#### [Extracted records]
Lemma report_events_sound_witness :
  ("report_bugzilla" = "report"
   ∨ ∃ rest, "report_bugzilla" = "report_" +:+ rest)
  ∧ no_newline "report_bugzilla" = true.
Proof.
  apply (report_events_sound
           ("report_bugzilla" +:+ nl +:+ "reportXYZ" +:+ nl +:+ "foo" +:+ nl
            +:+ "report" +:+ nl)).
  vm_compute. left.
Defined.

(** ** The unedited document *)

Lemma unescape_from_line (s rest : string) :
  one_line s = true →
  unescape_from false (s +:+ String LF rest)
  = s +:+ String LF (unescape_from true rest).
Proof.
  induction s as [|c s IH]; intros Hs.
  - reflexivity.
  - cbn [one_line] in Hs. apply andb_prop in Hs as [Hc Hs].
    apply andb_prop in Hc as [Hn Hl]. apply negb_true_iff in Hn, Hl.
    change (String c s +:+ String LF rest) with (String c (s +:+ String LF rest)).
    cbn [unescape_from]. rewrite Hn, Hl. cbn [andb].
    change (String c s +:+ String LF (unescape_from true rest))
      with (String c (s +:+ String LF (unescape_from true rest))).
    by rewrite IH.
Qed.

Lemma lookahead_append_LF (a rest : string) :
  Ascii.eqb (char_at 0 (a +:+ String LF rest)) "#"
  || Ascii.eqb (char_at 0 (a +:+ String LF rest)) "\"
     && Ascii.eqb (char_at 1 (a +:+ String LF rest)) "#"
  = Ascii.eqb (char_at 0 a) "#"
    || Ascii.eqb (char_at 0 a) "\" && Ascii.eqb (char_at 1 a) "#".
Proof.
  by destruct a as [|d [|e a]].
Qed.

(** A text without NUL and without comment line, followed by a newline:
    the scanner handles the text, copies the newline and starts a line. *)
Lemma unescape_from_append_LF (newline : bool) (a rest : string) :
  no_nul a = true → hash_line newline a = false →
  unescape_from newline (a +:+ String LF rest)
  = unescape_from newline a +:+ String LF (unescape_from true rest).
Proof.
  revert newline. induction a as [|c a IH]; intros newline Hnul Hhash.
  - change ("" +:+ String LF rest) with (String LF rest).
    cbn [unescape_from]. change (Ascii.eqb LF NUL) with false.
    change (Ascii.eqb LF "#") with false. change (Ascii.eqb LF "\") with false.
    rewrite !andb_false_r. cbn [andb]. change (Ascii.eqb LF LF) with true. done.
  - cbn [no_nul] in Hnul. apply andb_prop in Hnul as [Hc Hnul].
    apply negb_true_iff in Hc.
    cbn [hash_line] in Hhash. apply orb_false_elim in Hhash as [Hhere Hhash].
    pose proof (IH false Hnul) as IHf.
    specialize (IH (Ascii.eqb c LF) Hnul Hhash).
    change (String c a +:+ String LF rest) with (String c (a +:+ String LF rest)).
    cbn [unescape_from]. rewrite Hc, Hhere, lookahead_append_LF.
    destruct (newline && Ascii.eqb c "\"
              && (Ascii.eqb (char_at 0 a) "#"
                  || Ascii.eqb (char_at 0 a) "\" && Ascii.eqb (char_at 1 a) "#"))
      eqn:Hesc.
    + (* the escape is removed; [a] is not empty *)
      apply andb_prop in Hesc as [Hnl Hlook].
      apply andb_prop in Hnl as [_ Hcb]. apply Ascii.eqb_eq in Hcb. subst c.
      change (Ascii.eqb "\" LF) with false in Hhash.
      destruct a as [|d a']; [by cbn in Hlook|].
      specialize (IHf Hhash).
      cbn [no_nul] in Hnul. apply andb_prop in Hnul as [Hd _].
      apply negb_true_iff in Hd.
      change (String d a' +:+ String LF rest)
        with (String d (a' +:+ String LF rest)) in IHf |- *.
      cbn [unescape_from] in IHf. rewrite Hd in IHf. cbn [andb] in IHf.
      exact IHf.
    + rewrite IH. done.
Qed.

#### [Task instructions]
Your answer should be a single number, which is the count of lines in the data above that include the word "Hesc".

#### [Solved exercise]
2